Não é importante exigir abstinência como contrapartida?

Fomos convencidos de que a única forma de tratamento para dependência é abstinência. Não concordo com isso. Acho que tudo o que fazemos é tratamento. Fica fácil de entender quando falamos de outras substâncias. Se um fumante está vivendo uma crise – um divórcio ou uma morte-, ninguém vai aconselhá-lo a parar de fumar nesse contexto. No entanto, quando a droga é outra, não conseguimos entender que é preciso apoio e estabilidade para diminuir o uso da droga.

Qual foi a reação a isso?

Não anunciava o que estava fazendo. Deixei isso rolar nos bastidores porque esses caras não eram bem-vindos em lugar nenhum. Muita gente achou que eu era louca. Passei a inserir na narrativa um alerta básico: não estávamos falando de zumbis, monstros, animais ou demônios. Estávamos tratando pessoas. Começamos com um hotel e, ao longo de 22 anos, criamos uma rede de abrigos com programas que provêm comida, assistência médica, assistência odontológica, um banco e salas de uso seguro.

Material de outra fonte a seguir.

(* ===== verification/Report.v ===== *)
(** The statistics at the end of a program: the analysis of what was collected,
    its report, and the release of the collector.

    Whatever the analysis leaks, it releases no block that was live before it. *)

From S2P Require Import Prelude CText Ring Heap Double CsvLog CsvRing StatsCollector StatsAnalysis Process.

(** The mode a collector was created with. *)
Definition stats_mode_of (code : Z) : option stats_mode_type_t :=
  find (fun m => stats_mode_code m =? code)
    [STATS_CLIENT_ONEWAY; STATS_CLIENT_ROUNDTRIP; STATS_SERVER_ONEWAY; STATS_SERVER_ROUNDTRIP].

(** The text of the report and the memory after it.  A mode that is none of the
    four has no deltas and fails to initialise, as does a failed allocation. *)
Definition analyse (ok : nat -> bool) (config : stats_config_t) (stats : stats_collector_t) (sent received : Z)
    (h : heap) : list cstr * heap :=
  let '(result, h) := halloc ok h in
  match result with
  | None => ([], h)
  | Some p =>
      let '(texts, h) :=
        match stats_mode_of (st_program_mode stats) with
        | None => ([], h)
        | Some mode =>
            let '(r, code, h) := initialize_analysis_result ok mode config h in
            if code =? 0 then
              let '(r, h) := process_buffer_for_analysis ok stats r h in
              let texts := display_analysis_results r sent received in
              let '(_, h) := cleanup_analysis_result r h in
              (texts, h)
            else ([], h)
        end in
      (texts, hfree p h)
  end.

Definition collector_blocks (collector : option stats_collector_t) : list nat :=
  match collector with Some s => [st_self s; st_buffer_ptr s] | None => [] end.
(** The statistics part of the shut-down: with or without statistics enabled, a
    collector that exists is destroyed. *)
Definition finish_statistics (an : sys_answers) (config : stats_config_t) (collector : option stats_collector_t)
    (sent received : Z) : prog (list cstr) :=
  match collector with
  | None => mret []
  | Some stats =>
      texts ← (if sf_enabled config && buffer_has_data stats
               then with_heap (analyse (an_ok an) config stats sent received)
               else mret []);
      release_all (collector_blocks collector) (destroy_stats_collector stats);;
      mret texts
  end.

(** ** What the analysis does to the memory *)

Section frame.
  Context (ok : nat -> bool) (n0 : nat) (l : list nat).

(** The live blocks are those of [l] and blocks allocated from call [n0] on. *)
Definition grown (h : heap) : Prop :=
  heap_wf h /\ (n0 <= hp_calls h)%nat /\
  exists extra, hp_live h ≡ₚ extra ++ l /\ Forall (fun p => (n0 <= p)%nat) extra.
Definition fresh_opt (p : option nat) : Prop := match p with Some p => (n0 <= p)%nat | None => True end.
Definition fresh_delta (a : delta_analysis_t) : Prop :=
  fresh_opt (fst (delta_blocks a)) /\ fresh_opt (snd (delta_blocks a)).
Definition fresh_result (r : stats_analysis_result_t) : Prop := Forall fresh_delta (ar_deltas r).

  Context (Hl : Forall (fun p => (p < n0)%nat) l).

Lemma grown_halloc h : grown h -> let '(p, h') := halloc ok h in fresh_opt p /\ grown h'.
Proof.
  intros (Hw & Hn & extra & He & Hf). pose proof (halloc_wf ok h Hw) as Hw'. unfold halloc in *.
  destruct (ok (hp_calls h)); (split; [done|]); (split; [done|]); simpl; (split; [lia|]).
  - exists (hp_calls h :: extra). split; [by rewrite He|by constructor].
  - by exists extra.
Qed.
Lemma grown_hfree p h : grown h -> (n0 <= p)%nat -> grown (hfree p h).
Proof.
  intros (Hw & Hn & extra & He & Hf) Hp. split; [by apply hfree_wf|]. split; [done|].
  exists (base.filter (fun q => q <> p) extra).
  split; [|apply Forall_forall; intros q [_ Hq]%list_elem_of_filter; by eapply Forall_forall in Hf].
  simpl. rewrite He, filter_app. f_equiv. rewrite filter_fresh; [done|]. eapply Forall_impl; [exact Hl|]. simpl. lia.
Qed.
Lemma grown_free_opt p h : grown h -> fresh_opt p -> grown (match p with Some p => hfree p h | None => h end).
Proof. destruct p; [apply grown_hfree|done]. Qed.

Lemma fresh_at r i : fresh_result r -> fresh_delta (da_at r i).
Proof.
  intros H. unfold da_at, zget. destruct (i <? 0); [by split|]. destruct (ar_deltas r !! _) as [a|] eqn:E; [|by split].
  by eapply Forall_lookup in E.
Qed.
Lemma fresh_put r i a : fresh_result r -> fresh_delta a -> fresh_result (ar_put r i a).
Proof. intros Hr Ha. unfold fresh_result, ar_put, zset. simpl. destruct (i <? 0); [done|by apply Forall_insert]. Qed.

Definition good (x : stats_analysis_result_t * heap) : Prop := fresh_result (fst x) /\ grown (snd x).
Lemma fold_good (g : stats_analysis_result_t * heap -> Z -> stats_analysis_result_t * heap) ids x :
  (forall x i, good x -> good (g x i)) -> good x -> good (fold_left g ids x).
Proof. intros Hg. revert x. induction ids as [|i ids IH]; intros x Hx; [done|]. apply IH. by apply Hg. Qed.

Lemma percentiles_init_grown a capacity h :
  fresh_delta a -> grown h ->
  let '(a', _, h') := exact_percentiles_init ok a capacity h in fresh_delta a' /\ grown h'.
Proof.
  intros [Ha1 Ha2] Hk. unfold exact_percentiles_init. destruct (capacity =? 0); [done|].
  pose proof (grown_halloc h Hk) as Hh. destruct (halloc ok h) as [[p|] h']; destruct Hh;
    unfold fresh_delta, delta_blocks in *; simpl in *; by split_and!.
Qed.
Lemma free_histogram_grown a h :
  fresh_delta a -> grown h -> let '(a', h') := free_histogram a h in fresh_delta a' /\ grown h'.
Proof.
  intros Ha Hk. unfold free_histogram. destruct (da_histogram a) as [[p bins]|] eqn:E; [|done].
  destruct Ha as [Ha1 Ha2]. unfold fresh_delta, delta_blocks in *. rewrite E in Ha1. simpl in *.
  split; [done|]. by apply grown_hfree.
Qed.
Lemma cleanup_delta_grown a h :
  fresh_delta a -> grown h -> let '(a', h') := cleanup_delta a h in fresh_delta a' /\ grown h'.
Proof.
  intros Ha Hk. unfold cleanup_delta. pose proof (free_histogram_grown a h Ha Hk) as Hf.
  destruct (free_histogram a h) as [a1 h1]. destruct Hf as [[H1 H2] Hk1]. unfold exact_percentiles_cleanup. simpl.
  split; [split; [exact H1|done]|]. revert H2. unfold delta_blocks. simpl.
  destruct (da_delta_values a1) as [[q vs]|]; simpl; [by apply grown_hfree|done].
Qed.
Lemma cleanup_result_grown r h : good (r, h) -> good (cleanup_analysis_result r h).
Proof.
  intros H. unfold cleanup_analysis_result.
  match goal with |- context [ fold_left ?g ?ids _ ] => assert (good (fold_left g ids (r, h))) as Hg end.
  { apply fold_good; [|done]. intros [r1 h1] i [Hr1 Hk1]. simpl in *.
    pose proof (cleanup_delta_grown (da_at r1 i) h1 (fresh_at r1 i Hr1) Hk1) as Hc.
    destruct (cleanup_delta (da_at r1 i) h1) as [a h2]. destruct Hc. split; [by apply fresh_put|done]. }
  by destruct (fold_left _ (ar_active_deltas r) (r, h)).
Qed.

Lemma allocate_structures_grown a bins capacity h :
  fresh_delta a -> grown h ->
  let '(a', _, h') := allocate_analysis_structures_for_delta ok a bins capacity h in fresh_delta a' /\ grown h'.
Proof.
  intros Ha Hk. unfold allocate_analysis_structures_for_delta. destruct (bins =? 0); [done|].
  pose proof (percentiles_init_grown a capacity h Ha Hk) as H1.
  destruct (exact_percentiles_init ok a capacity h) as [[a1 c1] h1]. destruct H1 as [Ha1 Hk1].
  pose proof (free_histogram_grown a1 h1 Ha1 Hk1) as H2. destruct (free_histogram a1 h1) as [a2 h2]. destruct H2 as [Ha2 Hk2].
  pose proof (grown_halloc h2 Hk2) as H3. destruct (halloc ok h2) as [[p|] h3]; destruct H3; [|done].
  split; [|done]. split; [done|exact (proj2 Ha2)].
Qed.
Lemma allocate_loop_grown done_ todo r h :
  good (r, h) -> let '(r', _, h') := allocate_loop ok done_ todo r h in good (r', h').
Proof.
  revert done_ r h. induction todo as [|i todo IH]; intros done_ r h [Hr Hk]; cbn [allocate_loop]; [done|].
  pose proof (allocate_structures_grown (da_at r i) (sf_max_bins (ar_config r)) (sf_buffer_size (ar_config r)) h
    (fresh_at r i Hr) Hk) as Ha.
  destruct (allocate_analysis_structures_for_delta _ _ _ _ _) as [[a code] h1]. destruct Ha as [Ha Hk1].
  assert (good (ar_put r i a, h1)) as Hg by (split; [by apply fresh_put|done]).
  destruct (code =? 0); [by apply IH|].
  match goal with |- context [ fold_left ?g ?ids ?x ] => assert (good (fold_left g ids x)) as Hf end.
  { apply fold_good; [|exact Hg]. intros [r1 h2] j [Hr1 Hk2]. simpl in *.
    pose proof (free_histogram_grown (da_at r1 j) h2 (fresh_at r1 j Hr1) Hk2) as Hc.
    destruct (free_histogram (da_at r1 j) h2) as [b h3]. destruct Hc. split; [by apply fresh_put|done]. }
  by destruct (fold_left _ done_ _).
Qed.

Lemma initialize_grown mode config h :
  grown h -> let '(r, _, h') := initialize_analysis_result ok mode config h in good (r, h').
Proof.
  intros Hk. unfold initialize_analysis_result, configure_analysis_for_mode.
  match goal with |- context [ fold_left ?g ?ids ?x ] => assert (good (fold_left g ids x)) as Hg end.
  { apply fold_good; [|split; [|done]; by repeat constructor].
    intros [r1 h1] i [Hr1 Hk1]. simpl in *. destruct (fresh_at r1 i Hr1) as [_ H2].
    set (a := DeltaAnalysis _ _ _ _ _ _ _ _). assert (fresh_delta a) as Ha by (split; [done|exact H2]).
    pose proof (percentiles_init_grown a (sf_buffer_size config) h1 Ha Hk1) as Hc.
    destruct (exact_percentiles_init ok a _ h1) as [[b c] h2]. destruct Hc. split; [by apply fresh_put|done]. }
  destruct (fold_left _ (mode_deltas mode) _) as [r1 h1]. destruct (negb _); [done|].
  unfold allocate_analysis_histograms. pose proof (allocate_loop_grown [] (ar_active_deltas r1) r1 h1 Hg) as Ha.
  destruct (allocate_loop ok [] _ r1 h1) as [[r2 code] h2]. destruct (negb (code =? 0)); [|done].
  pose proof (cleanup_result_grown r2 h2 Ha) as Hc. by destruct (cleanup_analysis_result r2 h2).
Qed.

Lemma process_entry_fresh r e : fresh_result r -> fresh_result (process_entry r e).
Proof.
  unfold process_entry. generalize (ar_active_deltas r). intros ids. revert r.
  induction ids as [|i ids IH]; intros r Hr; cbn [fold_left]; [done|]. apply IH. apply fresh_put; [done|].
  pose proof (fresh_at r i Hr) as Ha. unfold fresh_delta in *. by rewrite process_entry_blocks.
Qed.
Lemma process_buffer_grown stats r h :
  good (r, h) -> good (process_buffer_for_analysis ok stats r h).
Proof.
  intros Hg. unfold process_buffer_for_analysis. destruct (get_buffer_count stats =? 0); [done|].
  unfold allocate_analysis_histograms. pose proof (allocate_loop_grown [] (ar_active_deltas r) r h Hg) as Ha.
  destruct (allocate_loop ok [] _ r h) as [[r1 code] h1]. destruct (negb (code =? 0)); [done|].
  destruct Ha as [Hr1 Hk1]. split; [|done]. simpl in *. clear -Hr1. revert r1 Hr1.
  induction (buffer_entries stats _ 0 _) as [|e es IH]; intros r1 Hr1; [done|]. apply IH. by apply process_entry_fresh.
Qed.

Lemma analyse_grown config stats sent received h : grown h -> grown (snd (analyse ok config stats sent received h)).
Proof.
  intros Hk. unfold analyse. pose proof (grown_halloc h Hk) as H1.
  destruct (halloc ok h) as [[p|] h1]; [|apply H1]. destruct H1 as [Hp Hk1].
  destruct (stats_mode_of _) as [mode|]; [|by apply grown_hfree].
  pose proof (initialize_grown mode config h1 Hk1) as Hi.
  destruct (initialize_analysis_result ok mode config h1) as [[r code] h2].
  destruct (code =? 0); [|apply grown_hfree; [apply Hi|done]].
  pose proof (process_buffer_grown stats r h2 Hi) as Hb.
  destruct (process_buffer_for_analysis ok stats r h2) as [r3 h3].
  pose proof (cleanup_result_grown r3 h3 Hb) as Hc.
  destruct (cleanup_analysis_result r3 h3) as [r4 h4]. apply grown_hfree; [apply Hc|done].
Qed.

End frame.

(** ** Rules *)

Lemma frees_collector s : frees (collector_blocks (Some s)) (destroy_stats_collector s).
Proof.
  intros h l Hw Hl. unfold destroy_stats_collector.
  destruct (frees_hfree (st_buffer_ptr s) h (st_self s :: l) Hw) as [Hw1 Hl1].
  { rewrite Hl. simpl. solve_Permutation. }
  by apply frees_hfree.
Qed.

(** The analysis can leave more blocks, none of which was live before. *)
Lemma wp_analyse E an config stats sent received Q l ts fs p :
  owns l ts fs p -> (forall texts leaked p', owns (leaked ++ l) ts fs p' -> Q texts p') ->
  wp (with_heap (analyse (an_ok an) config stats sent received)) Q E p.
Proof.
  intros Ho H. eapply wp_with_heap; [exact Ho|]. intros texts h' Hw Hl Ha.
  assert (Forall (fun q => (q < hp_calls (pr_heap p))%nat) l) as Hlt by (rewrite <- Hl; apply Hw).
  pose proof (analyse_grown (an_ok an) (hp_calls (pr_heap p)) _ Hlt config stats sent received (pr_heap p)) as Hk.
  rewrite Ha in Hk. destruct Hk as (Hw' & _ & leaked & Hl' & _).
  { split; [done|]. split; [done|]. exists []. by split. }
  exists (leaked ++ l). split; [done|]. split; [done|]. intros p' Hp. by eapply H.
Qed.
(** Finishing the statistics releases the collector, while threads may be running. *)
Lemma wp_finish_shed E an config collector sent received Q ts fs rel l p :
  shutting ts fs rel (collector_blocks collector ++ l) p ->
  (forall texts leaked p', shutting ts fs (rel ++ collector_blocks collector) (leaked ++ l) p' ->
     (collector = None -> leaked = []) -> Q texts p') ->
  wp (finish_statistics an config collector sent received) Q E p.
Proof.
  intros Hs H. unfold finish_statistics. destruct collector as [stats|].
  2:{ apply (H [] []); [by rewrite app_nil_r|done]. }
  assert (forall texts leaked p', shutting ts fs rel (leaked ++ collector_blocks (Some stats) ++ l) p' ->
    wp (release_all (collector_blocks (Some stats)) (destroy_stats_collector stats);; mret texts) Q E p') as Hend.
  { intros texts leaked p1 H1. apply wp_bind. eapply (wp_shed _ _ _ _ _ _ _ (leaked ++ l)).
    - apply frees_collector.
    - eapply shutting_perm; [|exact H1]. solve_Permutation.
    - intros p2 H2. change (Q texts p2). by eapply H. }
  apply wp_bind. destruct (sf_enabled config && _); [|by apply (Hend [] [])].
  destruct Hs as (fs' & Ho & Hr). eapply wp_analyse; [exact Ho|]. intros texts leaked p1 H1.
  apply (Hend texts leaked). by exists fs'.
Qed.
(** Every message is handled, waits, or was taken by a peek, at most one in a turn;
    those that are not lost stay in order. *)
Lemma fate_spec polls : forall queue, let f := fate_of queue polls in
  ft_handled f ++ ft_waiting f `sublist_of` queue ++ arrived polls /\
  queue ++ arrived polls ≡ₚ ft_handled f ++ ft_waiting f ++ ft_lost f /\ (length (ft_lost f) <= length polls)%nat.
Proof.
  induction polls as [|p polls IH]; intros queue; cbn [fate_of ft_handled ft_lost ft_waiting].
  { unfold arrived. cbn. by rewrite !app_nil_r. }
  set (q := queue ++ po_arrived p). set (seen := drop 256 q ++ po_between p). set (kept := if looks p then _ else _).
  destruct (seen_split (looks p) seen) as [E L]. fold kept in E, L. specialize (IH kept). cbn zeta in IH. destruct IH as (I1 & I2 & I3).
  set (taken := take (length seen - length kept) seen) in *. set (f := fate_of kept polls) in *.
  assert (queue ++ arrived (p :: polls) = take 256 q ++ taken ++ kept ++ arrived polls) as Hall.
  { unfold arrived at 1. cbn [map concat]. fold (arrived polls). rewrite (app_assoc taken), <- E. unfold seen.
    rewrite <- (app_assoc (drop 256 q)), (app_assoc (take 256 q) (drop 256 q)), (take_drop 256 q). unfold q. by rewrite <- !app_assoc. }
  rewrite Hall. split; [|split].
  - rewrite <- app_assoc. apply sublist_app; [done|]. by apply sublist_inserts_l.
  - rewrite I2. solve_Permutation.
  - rewrite length_app. cbn [length]. lia.
Qed.
Lemma fate_true_peek polls : (forall queue, after_peek queue = queue) -> forall queue, ft_lost (fate_of queue polls) = [].
Proof.
  intros Ha. induction polls as [|p polls IH]; intros queue; [done|]. cbn [fate_of ft_lost]. rewrite IH, Ha.
  replace (if looks p then _ else _) with (drop 256 (queue ++ po_arrived p) ++ po_between p) by by destruct (looks p).
  by rewrite Nat.sub_diag.
Qed.
Lemma fate_msgs polls : forall queue, Forall is_msg (queue ++ arrived polls) ->
  Forall is_msg (ft_handled (fate_of queue polls)) /\ Forall is_msg (ft_waiting (fate_of queue polls)).
Proof.
  intros queue H. destruct (fate_spec polls queue) as (_ & Hp & _). cbv zeta in Hp. rewrite Hp, !Forall_app in H. tauto.
Qed.

Lemma health_leaves p queue : Forall is_msg queue ->
  snd (monitor_error_queue_health (po_so_error p) (po_peek_errno p) queue) = if looks p then after_peek queue else queue.
Proof.
  intros Hq. assert (snd (peek_error_queue (po_peek_errno p) queue) = after_peek queue) as Hs.
  { destruct Hq as [|r q Hr Hq]; [by rewrite (proj1 Hpeek)|]. by destruct r. }
  unfold monitor_error_queue_health, looks. destruct (po_so_error p) as [e|]; [|done].
  destruct (Z.eqb_spec e 0) as [->|He]; [done|]. destruct (e =? ENOBUFS); done.
Qed.

Variable handle : St -> Z -> Z -> St * Z.
Lemma handle_all_app st s1 s2 : handle_all handle st (s1 ++ s2) = handle_all handle (handle_all handle st s1) s2.
Proof. apply fold_left_app. Qed.
Lemma tx_stamps_app q1 q2 : tx_stamps (q1 ++ q2) = tx_stamps q1 ++ tx_stamps q2.
Proof. apply omap_app. Qed.

Context (P : St -> Prop) (c : Z) (Hc : counts handle P c) (Hc01 : 0 <= c).
Context (Hb : forall st queue, P st -> process st queue = errq_batch handle TX_TIMESTAMP_BATCH_SIZE st 0 queue).
(** The loop over the input files of process_join_operation. *)
Fixpoint populate_all (fs : gmap cstr cstr) (files : list (cstr * file_type_t)) (target_ip : cstr)
    (target_port : Z) (records : list record_t) : option (list record_t) :=
  match files with
  | [] => Some records
  | (file, type) :: files =>
      match populate_timestamps_from_file fs file type target_ip target_port records with
      | None => None
      | Some (records, _) => populate_all fs files target_ip target_port records
      end
  end.

(** None is the result -1; otherwise the file system after the operation. *)
Definition process_join_operation (env : join_env) (fs : gmap cstr cstr) (config : config_t)
    : option (gmap cstr cstr) :=
  match find_common_sequences fs (je_realloc env) (je_malloc env) (cfg_input_files config)
          (cfg_target_ip config) (cfg_target_port config) with
  | None => None
  | Some common_seqs =>
      if (length common_seqs =? 0)%nat then Some fs
      else match create_record_table common_seqs (je_calloc env) with
           | None => None
           | Some records =>
               match populate_all fs (zip (cfg_input_files config) (cfg_detected_types config))
                       (cfg_target_ip config) (cfg_target_port config) records with
               | None => None
               | Some records =>
                   write_output_csv fs (je_create env) (cfg_output_file config) records
                     (cfg_target_ip config) (cfg_target_port config) (cfg_mode config) (cfg_target config)
               end
           end
  end.

(** ** Specification *)

(** The record of a sequence number after all files: the last row that offers a
    column decides it. *)
Definition joined_record (ip : cstr) (port : Z) (files : list (cstr * file_type_t)) (seq : Z) : record_t :=
  fold_left (fun r f => fill_record (snd f) (file_rows ip port (fst f)) r) files (fresh_record seq).

Lemma read_record_range ip port buf fields seq :
  read_record ip port buf = Some (fields, seq) -> 0 <= seq < 4294967296.
Proof.
  unfold read_record. cbn zeta. intros H. destruct (length (chomp buf) =? 0)%nat; [done|].
  destruct (length (parse_csv_line _ _) <? 3)%nat; [done|]. destruct (negb _); [done|].
  destruct (extract_sequence_number _) as [s|] eqn:E; simplify_eq.
  unfold extract_sequence_number in E. destruct (length _ <? 3)%nat; [done|]. destruct (strtol _) as [v rest].
  destruct (_ || _); simplify_eq. apply u32_range.
Qed.

Lemma file_seqs_range ip port content seq : seq ∈ file_seqs ip port content -> 0 <= seq < 4294967296.
Proof.
  unfold file_seqs, file_rows. intros ([fields s] & -> & Hin)%list_elem_of_fmap.
  apply list_elem_of_omap in Hin as (buf & _ & H). by eapply read_record_range.
Qed.

Lemma populate_all_spec fs files types contents ip port records :
  mapM (fun f => fs !! f) files = Some contents -> length types = length files -> table_sorted records ->
  populate_all fs (zip files types) ip port records =
    Some (map (fun r => fold_left (fun r f => fill_record (snd f) (file_rows ip port (fst f)) r) (zip contents types) r) records).
Proof.
  intros Hm%mapM_Some. revert types records. induction Hm as [|f c files contents Hf _ IH]; intros types records Hl Hs.
  - destruct types; [|done]. simpl. by rewrite map_id.
  - destruct types as [|ty types]; [done|]. injection Hl as Hl. simpl.
    unfold populate_timestamps_from_file. rewrite Hf.
    pose proof (populate_loop_spec ty ip port (data_lines c) records 0 Hs) as Hp.
    destruct (populate_loop _ _ _ _ _ _) as [records' n]. cbn [fst] in Hp. subst records'.
    rewrite IH; [by rewrite map_map|done|].
    apply table_sorted_map; [|done]. intros r. apply fill_record_seq.
Qed.

Lemma joined_record_seq ip port files seq : r_seq_num (joined_record ip port files seq) = seq.
Proof.
  unfold joined_record. change seq with (r_seq_num (fresh_record seq)) at 2.
  generalize (fresh_record seq). induction files as [|f files IH]; intros r; simpl; [done|].
  by rewrite IH, fill_record_seq.
Qed.

Lemma joined_record_ts ip port files seq :
  record_wf (joined_record ip port files seq) /\
  forall col, 0 <= col < 20 ->
    record_ts (joined_record ip port files seq) col =
    default (lit "NULL") (last (concat (map (fun f => offers (snd f) (file_rows ip port (fst f)) seq col) files))).
Proof.
  unfold joined_record.
  assert (forall r, record_wf r -> r_seq_num r = seq ->
    let r' := fold_left (fun r f => fill_record (snd f) (file_rows ip port (fst f)) r) files r in
    record_wf r' /\ forall col, 0 <= col < 20 -> record_ts r' col =
      default (record_ts r col) (last (concat (map (fun f => offers (snd f) (file_rows ip port (fst f)) seq col) files)))) as H.
  { induction files as [|f files IH]; intros r Hw Hseq; simpl; [done|].
    destruct (fill_record_ts (snd f) (file_rows ip port (fst f)) r Hw) as [Hw' Hts].
    destruct (IH _ Hw' ltac:(by rewrite fill_record_seq)) as [H1 H2]. split; [done|].
    intros col Hcol. rewrite H2, Hts, Hseq, last_app by done. by destruct (last (concat _)). }
  destruct (H (fresh_record seq) (fresh_record_wf seq) eq_refl) as [H1 H2].
  split; [done|]. intros col Hcol. by rewrite H2, fresh_record_ts by done.
Qed.

(** The row of a sequence number. *)
Definition joined_row (config : config_t) (contents : list cstr) (seq : Z) : cstr :=
  join_commas (cfg_target_ip config)
    (row_cells (joined_record (cfg_target_ip config) (cfg_target_port config)
                  (zip contents (cfg_detected_types config)) seq)
       (cfg_target_port config) (cfg_mode config) (cfg_target config)).

Definition config_wf (config : config_t) : Prop :=
  0 <= cfg_target_port config < 65536 /\ (length (cfg_target_ip config) <= 15)%nat /\
  length (cfg_detected_types config) = length (cfg_input_files config).

Lemma join_commas_nonempty f c cs : 0 < zlen (join_commas f (c :: cs)).
Proof. unfold zlen, join_commas. cbn [map concat]. rewrite !length_app. cbn [length]. lia. Qed.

Mas não era frustrante que as pessoas seguissem usando drogas, mesmo acolhidas?

Foi um desafio manter o foco nas pessoas e não em mim e no que eu achava que era melhor para elas. Costumava chegar em casa do trabalho e chorar muito. Mas, se não ouvirmos o que elas querem, qualquer serviço que a gente desenvolva estará fadado ao fracasso porque será aquilo que nós  queremos para elas e não o que elas precisam. Esse método que chamamos de redução de danos é sobre aceitar as pessoas, e não ajudá-las a ser aquilo que você quer que sejam.

Então, qual é a vantagem dessa abordagem?

Oferecer apoio não fará todas as pessoas pararem de usar drogas. Mas será possível estabilizar suas vidas? Com certeza. E minimizar a desordem pública? Certamente. Diminuir pequenos delitos ligados a cenas abertas de uso de drogas? Sem dúvida. Foi isso o que vimos em Vancouver. Conseguimos fechar duas cadeias públicas na região, erradicamos o contágio por HIV e aumentamos a expectativa de vida das pessoas que atendemos em dez anos. Ajudar essas pessoas a ter alguma estabilidade torna suas vidas mais seguras e toda a comunidade mais segura. Os resultados desse método são, portanto, bons para todos.

Você deu treinamento a equipes do programa De Braços Abertos, instituído na cidade na gestão passada. Como foi?

Fiquei muito surpresa porque, para mim, foi um processo que durou mais de 20 anos da minha vida. E, de repente, estava acontecendo em São Paulo. Minha ansiedade era ter pessoas trabalhando nesta iniciativa inovadora mas sem um histórico de como lidar com questões complexas que surgem a partir dela, como manter hotéis limpos e evitar que ocorra tráfico por lá. Para isso, é importante ter alguém da equipe de programa na porta dos abrigos, e aqui não havia recursos suficientes para isso.

Se abstinência não for exigência para o ingresso num programa, é ela que mede seu sucesso?

Há muitos outros indicadores que pode ser usados para medir o sucesso de um programa para pessoas em situação de rua que usam drogas , como acesso a moradia, atendimento médico e serviços de saúde mental, bem como o fato de se alimentarem regularmente e ganharem peso. Em Vancouver, descobrimos que um dos melhores indicadores de sucesso do programa era a redução de interações dessas pessoas com o sistema de justiça criminal e com os serviços médicos emergenciais, assim como estabilidade na moradia.